自治体職員にとって、オープンデータのEDAが重要である理由は多岐にわたります。
- データの全体像と品質の把握: ダウンロードしたデータがどのような構造を持ち、どの程度の量があり、どのような種類のデータが含まれているのか、そして欠損値や入力ミスなどのデータ品質に関する問題を把握できます。これは、その後の分析の信頼性を確保する上で不可欠です。
- 潜在的なパターンの発見: 集計や可視化を通じて、特定の地域にデータが集中している、ある要素と別の要素に関連性が見られる、時間の経過とともに特定の傾向がある、といったパターンを発見できます。これらは、当初想定していなかった新たな地域課題やその要因に関する示唆を与えてくれる可能性があります。
- 分析の方向性の設定: データの探索を通じて得られた洞察は、次にどのような詳細な分析を行うべきか、どのデータを他のデータと組み合わせるべきか、どのような可視化が有効か、といった具体的な分析計画を立てる上での強力な手がかりとなります。
- コミュニケーションの促進: データの主要な特徴や発見されたパターンを分かりやすく可視化することで、他の職員や関係者、市民に対してデータの状況や分析の初期的な示唆を効果的に伝えることができます。
EDAは、データ分析のプロジェクトにおいて、地図を持たずに未知の土地を歩き回るのではなく、まず地形図や衛星写真を見て大まかな状況を掴むようなものです。
Excelでもできる!探索的データ分析(EDA)の主な手法
専門的な分析ツールがない場合でも、日常的に利用しているExcelを活用することで、オープンデータの基本的なEDAを行うことが可能です。ここでは、Excelで実践できる主なEDA手法とその考え方をご紹介します。
1. データの概観とクリーニングのヒント
- 目的: データの「形」を理解し、潜在的な問題点を見つける。
- Excelでの実践:
- 行数・列数の確認: シートを開いてデータのサイズを確認します。これがデータの量の大まかな把握になります。
- データ型(種類の確認): 各列(変数)にどのような種類のデータ(数値、文字列、日付など)が入っているかを目視で確認します。同じ列の中に異なる種類のデータが混在していないか確認します。

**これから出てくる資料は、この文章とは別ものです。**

(* ===== verification/Ports.v ===== *)
(** Port I/O (src/src/portio.c) and the programming of the interrupt
    controllers and the timer (parts of src/src/interrupt.c and
    src/src/scheduler.c).  The hardware behind the ports is a parameter. *)
From Stdlib Require Import ZArith Lia.
From stdpp Require Import base numbers option list.
From S2P Require Import Prelude.

(** ** The hardware *)

(** What the instructions outb, inb, outw and inw do to a machine [P]. *)
Class Ports (P : Type) := {
  outb : Z -> Z -> P -> P;
  inb : Z -> P -> Z * P;
  outw : Z -> Z -> P -> P;
  inw : Z -> P -> Z * P;
}.

Section Portio.
Context {P : Type} `{!Ports P}.

(** The arguments are converted to the types of the parameters. *)
Definition out (port data : Z) : M P unit := modify (outb (u16 port) (u8 data)).
Definition out16 (port data : Z) : M P unit := modify (outw (u16 port) (u16 data)).
Definition in8 (port : Z) : M P Z := fun p => let '(v, p') := inb (u16 port) p in Ret (u8 v, p').
Definition in16 (port : Z) : M P Z := fun p => let '(v, p') := inw (u16 port) p in Ret (u16 v, p').

(** ** The interrupt controllers *)

Definition PIC1_COMMAND : Z := 0x20.
Definition PIC1_DATA : Z := 0x21.
Definition PIC2_COMMAND : Z := 0xA0.
Definition PIC2_DATA : Z := 0xA1.
Definition PIC1_OFFSET : Z := 0x20.
Definition PIC2_OFFSET : Z := 0x28.
Definition PIC_ACK : Z := 0x20.
Definition PIC_DISABLE_ALL_MASK : Z := 0xFF.
Definition ICW1_ICW4 : Z := 0x01.
Definition ICW1_INIT : Z := 0x10.
Definition ICW4_8086 : Z := 0x01.
Definition IRQ_TIMER : Z := 0.
Definition IRQ_KEYBOARD : Z := 1.
Definition IRQ_SYSCALL : Z := 16.

Definition io_wait : M P unit := out 0x80 0.

Definition pic_ack (irq : Z) : M P unit :=
  (if irq >=? 8 then out PIC2_COMMAND PIC_ACK else mret tt) ;;
  out PIC1_COMMAND PIC_ACK.

Definition pic_remap : M P unit :=
  out PIC1_COMMAND (Z.lor ICW1_INIT ICW1_ICW4) ;; io_wait ;;
  out PIC2_COMMAND (Z.lor ICW1_INIT ICW1_ICW4) ;; io_wait ;;
  out PIC1_DATA PIC1_OFFSET ;; io_wait ;;
  out PIC2_DATA PIC2_OFFSET ;; io_wait ;;
  out PIC1_DATA 4 ;; io_wait ;;
  out PIC2_DATA 2 ;; io_wait ;;
  out PIC1_DATA ICW4_8086 ;; io_wait ;;
  out PIC2_DATA ICW4_8086 ;; io_wait ;;
  out PIC1_DATA PIC_DISABLE_ALL_MASK ;;
  out PIC2_DATA PIC_DISABLE_ALL_MASK.

(** Clear the mask bit of an interrupt line. *)
Definition activate_keyboard_interrupt : M P unit :=
  v ← in8 PIC1_DATA;
  out PIC1_DATA (Z.land v (Z.lnot (Z.shiftl 1 IRQ_KEYBOARD))).

(** ** The timer *)

Definition PIT_MAX_FREQUENCY : Z := 1193182.
Definition PIT_TIMER_FREQUENCY : Z := 1000.
Definition PIT_TIMER_COUNTER : Z := PIT_MAX_FREQUENCY / PIT_TIMER_FREQUENCY.
Definition PIT_COMMAND_REGISTER_PIO : Z := 0x43.
Definition PIT_CHANNEL_0_DATA_PIO : Z := 0x40.
Definition PIT_COMMAND_VALUE : Z :=
  Z.lor (Z.lor (Z.lor 0 (Z.shiftl 3 1)) (Z.shiftl 3 4)) (Z.shiftl 0 6).

Definition activate_timer_interrupt : M P unit :=
  let pit_timer_counter_to_fire := PIT_TIMER_COUNTER in
  out PIT_COMMAND_REGISTER_PIO PIT_COMMAND_VALUE ;;
  out PIT_CHANNEL_0_DATA_PIO (u8 (Z.land pit_timer_counter_to_fire 0xFF)) ;;
  out PIT_CHANNEL_0_DATA_PIO (u8 (Z.land (Z.shiftr pit_timer_counter_to_fire 8) 0xFF)) ;;
  v ← in8 PIC1_DATA;
  out PIC1_DATA (Z.land v (Z.lnot (Z.shiftl 1 IRQ_TIMER))).

Definition scheduler_init : M P unit := activate_timer_interrupt.

End Portio.

(** ** A pair of interrupt controllers *)

(** The documented behaviour of an 8259A, as far as the kernel programs it:
    after ICW1 with the ICW4 bit, the data port takes ICW2 (vector offset), ICW3
    (cascade) and ICW4, and afterwards the mask; a command 0x20 outside the
    initialisation is an end of interrupt. *)
Record pic := Pic { init_words : nat; offset : Z; mask : Z; eois : nat }.

Definition pic_command (v : Z) (c : pic) : pic :=
  if Z.testbit v 4 then Pic 3 (offset c) 0 (eois c)
  else if v =? PIC_ACK then Pic (init_words c) (offset c) (mask c) (S (eois c)) else c.

Definition pic_data (v : Z) (c : pic) : pic :=
  match init_words c with
  | 3%nat => Pic 2 v (mask c) (eois c)
  | S n => Pic n (offset c) (mask c) (eois c)
  | O => Pic 0 (offset c) v (eois c)
  end.

Record pics := Pics { master : pic; slave : pic; timer : list Z }.

#[export] Instance pics_ports : Ports pics := {
  outb port v p :=
    if port =? PIC1_COMMAND then Pics (pic_command v (master p)) (slave p) (timer p)
    else if port =? PIC1_DATA then Pics (pic_data v (master p)) (slave p) (timer p)
    else if port =? PIC2_COMMAND then Pics (master p) (pic_command v (slave p)) (timer p)
    else if port =? PIC2_DATA then Pics (master p) (pic_data v (slave p)) (timer p)
    else if port =? PIT_CHANNEL_0_DATA_PIO then Pics (master p) (slave p) (timer p ++ [v])
    else p;
  inb port p :=
    (if port =? PIC1_DATA then mask (master p) else if port =? PIC2_DATA then mask (slave p) else 0, p);
  outw _ _ p := p;
  inw _ p := (0, p);
}.

(** [pic_remap] programs both controllers from whatever state they are in:
    the master's interrupts start at vector 0x20, the slave's at 0x28, the
    initialisation is complete and every line is masked. *)
Theorem pic_remap_correct p :
  exists p', pic_remap p = Ret (tt, p') /\
    master p' = Pic 0 PIC1_OFFSET PIC_DISABLE_ALL_MASK (eois (master p)) /\
    slave p' = Pic 0 PIC2_OFFSET PIC_DISABLE_ALL_MASK (eois (slave p)).
Proof. destruct p as [[? ? ? ?] [? ? ? ?] ?]. eexists. split; [reflexivity|]. split; reflexivity. Qed.

(** an acknowledgement reaches the slave exactly for the interrupt lines from
    8 on, and the master always; nothing else changes. *)
Theorem pic_ack_correct irq p :
  exists p', pic_ack irq p = Ret (tt, p') /\
    eois (master p') = S (eois (master p)) /\ mask (master p') = mask (master p) /\
    eois (slave p') = (if 8 <=? irq then S (eois (slave p)) else eois (slave p)) /\
    mask (slave p') = mask (slave p) /\ timer p' = timer p.
Proof.
  unfold pic_ack. rewrite Z.geb_leb. destruct p as [[? ? ? ?] [? ? ? ?] ?].
  destruct (8 <=? irq); (eexists; split; [reflexivity|]; repeat split).
Qed.

(** Clearing bit [n] of a mask byte. *)
Lemma unmask_bits v n i :
  0 <= n -> 0 <= i < 8 ->
  Z.testbit (u8 (Z.land (u8 v) (Z.lnot (Z.shiftl 1 n)))) i = Z.testbit v i && negb (i =? n).
Proof.
  intros Hn Hi. unfold u8. change 256 with (2 ^ 8).
  rewrite Z.mod_pow2_bits_low by lia. rewrite Z.land_spec, Z.lnot_spec by lia.
  rewrite Z.mod_pow2_bits_low by lia. f_equal. f_equal.
  rewrite Z.shiftl_spec by lia. destruct (Z.eqb_spec i n) as [->|Hne].
  - by rewrite Z.sub_diag.
  - destruct (decide (i < n)).
    + by rewrite Z.testbit_neg_r by lia.
    + apply Z.bits_above_log2; [lia|]. cbn. lia.
Qed.

(** activating the timer sends its divisor, low byte first, and unmasks line
    0 of the master and no other line. *)
Theorem activate_timer_correct p :
  init_words (master p) = 0%nat ->
  exists p' lo hi, activate_timer_interrupt p = Ret (tt, p') /\
    timer p' = timer p ++ [lo; hi] /\ lo + 256 * hi = PIT_TIMER_COUNTER /\
    (forall i, (0 <= i < 8) ->
       Z.testbit (mask (master p')) i = Z.testbit (mask (master p)) i && negb (i =? IRQ_TIMER)) /\
    slave p' = slave p.
Proof.
  destruct p as [[w o k e] sl t]. cbn [master init_words]. intros ->.
  eexists _, 169, 4. split; [reflexivity|]. split.
  { change (timer _) with ((t ++ [169]) ++ [4]) at 1. by rewrite <- app_assoc. }
  split; [reflexivity|]. split; [|reflexivity]. intros i Hi.
  apply (unmask_bits k 0 i); [done|done].
Qed.

(** activating the keyboard unmasks line 1 of the master and no other line. *)
Theorem activate_keyboard_correct p :
  init_words (master p) = 0%nat ->
  exists p', activate_keyboard_interrupt p = Ret (tt, p') /\
    (forall i, (0 <= i < 8) ->
       Z.testbit (mask (master p')) i = Z.testbit (mask (master p)) i && negb (i =? IRQ_KEYBOARD)) /\
    slave p' = slave p.
Proof.
  destruct p as [[w o k e] sl t]. cbn [master init_words]. intros ->.
  eexists. split; [reflexivity|]. split; [|reflexivity]. intros i Hi.
  apply (unmask_bits k 1 i); [done|done].
Qed.

(** The controllers after a reset, with the mask cleared. *)
Definition pics_sample : pics := Pics (Pic 0 0 0xFF 0) (Pic 0 0 0xFF 0) [].

Lemma activate_timer_correct_witness :
  exists p' lo hi, activate_timer_interrupt pics_sample = Ret (tt, p') /\
    timer p' = [lo; hi] /\ lo + 256 * hi = PIT_TIMER_COUNTER.
Proof.
  destruct (activate_timer_correct pics_sample eq_refl) as (p' & lo & hi & H1 & H2 & H3 & _).
  exists p', lo, hi. done.
Defined.

Lemma activate_keyboard_correct_witness :
  exists p', activate_keyboard_interrupt pics_sample = Ret (tt, p') /\ slave p' = slave pics_sample.
Proof.
  destruct (activate_keyboard_correct pics_sample eq_refl) as (p' & H1 & _ & H2). exists p'. done.
Defined.
(** What a sequence of [n] sectors written from [a] leaves. *)
Definition overwritten (m : mem) (ptr lba : Z) (n : nat) (c c' : Z -> list byte) : Prop :=
  forall b, c' b = if decide (lba <= b < lba + Z.of_nat n)
                   then load m (ptr + BLOCK_SIZE * (b - lba)) (Z.to_nat BLOCK_SIZE) else c b.

Lemma wp_write_sectors fuel m ptr n lba (Q : unit -> P -> Prop) d p :
  (patience < fuel)%nat -> drive_of p = set_transfer (writing lba n) d ->
  (forall p', transfer (drive_of p') = Idle -> overwritten m ptr lba n (contents d) (contents (drive_of p')) -> Q tt p') ->
  wp (Pio.out_sectors fuel m ptr n) Q p.
Proof.
  intros Hf Hd HQ. unfold Pio.out_sectors.
  eapply (wp_for (fun i p' => exists d', drive_of p' = set_transfer (writing (lba + i) (n - Z.to_nat i)) d' /\
    overwritten m ptr lba (Z.to_nat i) (contents d) (contents d'))).
  - exists d. split; [by rewrite Z.add_0_r, Nat.sub_0_r|]. intros b. by rewrite decide_False by lia.
  - intros i p' Hi (d' & Hd' & Ho). apply wp_ready; [done|]. intros p1 Hp1. rewrite Hd' in Hp1.
    replace (n - Z.to_nat i)%nat with (S (n - Z.to_nat (i + 1))) in Hp1 by lia. cbn [writing] in Hp1.
    eapply (wp_out_words _ (ptr + BLOCK_SIZE * i)); [intros j; unfold BLOCK_SIZE, HALF_BLOCK_SIZE; lia|exact Hp1|].
    intros p2 Hd2. cbn [pred] in Hd2.
    exists (set_contents (<[lba + i := load m (ptr + BLOCK_SIZE * i) 512]> (contents d')) d').
    split; [by rewrite Z.add_assoc|]. intros b. cbn [contents set_contents].
    destruct (decide (b = lba + i)) as [->|Hne].
    + rewrite fn_lookup_insert, decide_True by lia. f_equal. unfold BLOCK_SIZE. lia.
    + rewrite fn_lookup_insert_ne by done. rewrite (Ho b).
      destruct (decide (lba <= b < lba + Z.of_nat (Z.to_nat i))); [by rewrite decide_True by lia|by rewrite decide_False by lia].
  - intros p' (d' & Hd' & Ho). apply HQ; rewrite Hd'; cbn [transfer set_transfer contents].
    + by replace (n - Z.to_nat (0 + Z.of_nat n))%nat with 0%nat by lia.
    + by replace (Z.to_nat (0 + Z.of_nat n)) with n in Ho by lia.
Qed.
Lemma load_typed lo hi i r : leads (typed lo hi) (typed (lo - 1) hi) (process_load_executable (D := D) i r).
Proof.
  assert (Hdone : forall code : Z, leads (typed lo hi) (typed (lo - 1) hi) (mret (M := M (kernel D)) code)).
  { intros code. apply leads_ret. intros k. apply procs_typed_weaken; lia. }
  apply leads_bind with (J := typed lo hi); [apply lift_pages_typed|intros old].
  apply leads_bind with (J := typed lo hi); [apply keeps_gets|intros b].
  apply leads_bind with (J := typed lo hi); [apply use_directory_typed|intros _].
  apply leads_bind with (J := typed lo hi); [apply read_user_typed|intros code].
  apply leads_bind with (J := typed lo hi); [apply use_directory_typed|intros _].
  destruct (code <? 0); [|apply Hdone]. apply leads_bind with (J := typed lo hi); [apply keeps_gets|intros id].
  apply leads_bind with (J := typed (lo - 1) hi); [apply destroy_typed|intros _]. by apply leads_ret.
Qed.

(** ** Sequences *)

(** What the rest of the kernel asks of the process manager and the scheduler;
    the junk is what locals hold that are not set. *)
Inductive process_op :=
| CreateProcess (djunk : PageDirectoryEntry) (fjunk : PageDirectoryEntryFlag) (r : request)
| DestroyProcess (id : Z)
| AllocateMemory (fjunk : PageDirectoryEntryFlag) (i virtual_addr : Z)
| LoadExecutable (i : Z) (r : request)
| SaveContext (ctx : Context)
| SwitchProcess (fuel : nat).

Definition run_process_op (o : process_op) : M (kernel D) unit :=
  match o with
  | CreateProcess djunk fjunk r => process_create_user_process page_directory_list djunk fjunk r ;; mret tt
  | DestroyProcess id => process_destroy id ;; mret tt
  | AllocateMemory fjunk i va => process_allocate_virtual_memory fjunk i va ;; mret tt
  | LoadExecutable i r => process_load_executable i r ;; mret tt
  | SaveContext ctx => scheduler_save_context_to_current_running_pcb ctx
  | SwitchProcess fuel => scheduler_switch_to_next_process fuel ;; mret tt
  end.

(** The arguments have their C types. *)
Definition typed_op (o : process_op) : Prop :=
  match o with
  | CreateProcess _ _ r => uint32_ok (buf r)
  | SaveContext ctx => context_ok ctx
  | _ => True
  end.

Lemma run_process_op_typed lo o : typed_op o -> leads (typed lo 16) (typed (lo - 1) 16) (run_process_op o).
Proof.
  assert (Hw : forall k, typed lo 16 k -> typed (lo - 1) 16 k) by (intros k; apply procs_typed_weaken; lia).
  intros Ho. destruct o; cbn [run_process_op typed_op] in *.
  - eapply leads_bind; [by apply create_typed|intros _; by apply leads_ret].
  - eapply leads_bind; [apply destroy_typed|intros _; by apply leads_ret].
  - eapply leads_bind; [apply allocate_typed|intros _; by apply leads_ret].
  - eapply leads_bind; [apply load_typed|intros _; by apply leads_ret].
  - intros k a k' Hr Ht. apply Hw. by eapply save_typed.
  - eapply leads_bind; [apply switch_typed|intros _; by apply leads_ret].
Qed.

- 欠損値の確認: 空白になっているセル(欠損値)がないか確認します。フィルタ機能で空白セルを抽出したり、
COUNTBLANK
関数で数を数えたりできます。欠損値が多い列は、その後の分析に使うべきか検討が必要です。 - ユニークな値の確認: 特定の列にどのようなユニークな値(重複のない値)があるか確認します。特に「地域名」や「分類コード」のような列で、表記ゆれ(例: "A市", "A 市", "エー市")がないか確認します。フィルタ機能で値リストを見たり、Advanced Filterでユニークな値だけを抽出したりできます。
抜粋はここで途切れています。